Death in Comic Books

kent grave stones

Emma Frost: Jean Grey is dead.

Agent Brand: Yeah that’ll last.

Astonishing X-Men: 6 by Joss Whedon

I was running errands while listening to NPR in my car yesterday and there was this guy being interviewed, what he was saying was that deaths in movies where having less effect on people than back in the old days. He added this was a general trend but it was especially true in comic book/super hero movies. He said the reason was that it was less emotional was there’s now so many ‘fake out deaths’ where the audience is led to believe someone died and they are back in action a few scenes later. That got me thinking.

Now anytime you discuss death scenes in movies you are going to be discussing spoilers. So just be forewarned. He gave an example of Tom Hiddleston’s Loki in Thor: Dark World, who goes down in battle, scored by hyper dramatic music only to return in the last reel disguised as his adopted father Odin. Or Agent Phil Culson whose death brings the Avengers together, but he gets to be resurrected in his own TV show. And just how many times did Nick Fury fake his death in Winter Solider? Another good example is in the new Trek movie where Kirk stays dead for like five minutes.

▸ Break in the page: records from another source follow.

Lemma run_main_spec q :
  sq_ch q ≠ [] →
  iter_facts q (run_main q) ∧ sq_broadcastCh (run_main q) = sq_broadcastCh q ∧
  (∃ w, sq_out (run_main q) = sq_out q ++ w ∧ highs w ++ highs (sq_ch (run_main q)) = highs (sq_ch q)) ∧
  (pending (run_main q) < pending q)%nat.
Proof.
  destruct q as [ch bc mx out]. cbn [sq_ch]. intros Hne. destruct ch as [|e ch]; [done|]. clear Hne.
  unfold run_main. cbn [sq_ch]. destruct (is_high e) eqn:He.
  - destruct (drainHigh ch [] [] []) as [[[ch' b] d] n] eqn:E.
    apply drainHigh_spec in E as (HP & HH & Hb & Hd & Hn & Hl); [|constructor..].
    rewrite !writeAll_eq. cbn. unfold pending. cbn.
    split_and!; [split; cbn; [|done]|done| |lia].
    + rewrite <- !app_assoc. cbn. do 2 f_equiv.
      rewrite (app_assoc d), (app_assoc b), (app_assoc n), HP. done.
    + eexists. split; [by rewrite <- !app_assoc|].
      rewrite !highs_app, (highs_all b), (highs_none d), (highs_none n) by done.
      cbn [highs List.filter app] in *. rewrite He. fold (highs ch) in *. fold (highs ch') in *.
      cbn. rewrite app_nil_r. by rewrite HH.
  - destruct (drainLow ch [e] []) as [[ch' b] n] eqn:E.
    apply drainLow_spec in E as (HP & HH & Hb & Hn & Hl); [|by repeat constructor..].
    rewrite !writeAll_eq. cbn. unfold pending. cbn.
    split_and!; [split; cbn; [|done]|done| |lia].
    + rewrite <- !app_assoc. f_equiv.
      rewrite (app_assoc b), (app_assoc n), HP. done.
    + eexists. split; [by rewrite <- !app_assoc|].
      rewrite !highs_app, (highs_all n), (highs_none b) by done.
      cbn [highs List.filter app] in *. rewrite He. fold (highs ch) in *. fold (highs ch') in *.
      by rewrite app_nil_r, HH.
Qed.

Lemma run_broadcast_spec q :
  sq_broadcastCh q ≠ [] → Forall (fun e => is_high e = false) (sq_broadcastCh q) →
  iter_facts q (run_broadcast q) ∧ sq_ch (run_broadcast q) = sq_ch q ∧
  Forall (fun e => is_high e = false) (sq_broadcastCh (run_broadcast q)) ∧
  highs (sq_out (run_broadcast q)) = highs (sq_out q) ∧
  (pending (run_broadcast q) < pending q)%nat.
Proof.
  destruct q as [ch bc mx out]. cbn [sq_broadcastCh]. intros Hne Hlow.
  destruct bc as [|e bc]; [done|]. clear Hne. apply Forall_cons in Hlow as [He Hbc].
  unfold run_broadcast. cbn [sq_broadcastCh]. rewrite writeAll_eq. unfold pending. cbn [sq_ch sq_broadcastCh set_bcast writeUDP sq_out sq_maxSize Datatypes.length].
  split_and!; [split; cbn [sq_out sq_ch sq_broadcastCh sq_maxSize]; [|done]|done| | |].
  - rewrite <- !app_assoc. f_equiv.
    transitivity (ch ++ (e :: take batchBufSize bc) ++ drop batchBufSize bc).
    + apply (Permutation_app_swap_app (e :: take batchBufSize bc)).
    + cbn [app]. by rewrite take_drop.
  - by apply Forall_drop.
  - rewrite !highs_app, (highs_none (take _ _)) by (by apply Forall_take).
    cbn. rewrite He. by rewrite !app_nil_r.
  - rewrite length_drop. lia.
Qed.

And to a degree he’s got a point. When a main charterer gets shot halfway through a movie and I still think he or she has some screen time left, I begin going…Wait for it…wait for it…Wait for it.Then finally the character gasps, shoots up and reveals they were wearing a bullet proof vest the whole time. Compare this with death scenes like Sargent Elias’ in Platoon, after he is left by his men to be killed by the Vietcong, or when Roy Batty ran out of time in Blade Runner, or even the scene that caused thousands of childhood nightmares, the death of Bambi’s mother. It’s easy to see the guys point, these death is temporary scenes defiantly don’t have the emotional impact of those classic scenes.

srg elais

OK, maybe this was a bit overwrought, but it was emotional.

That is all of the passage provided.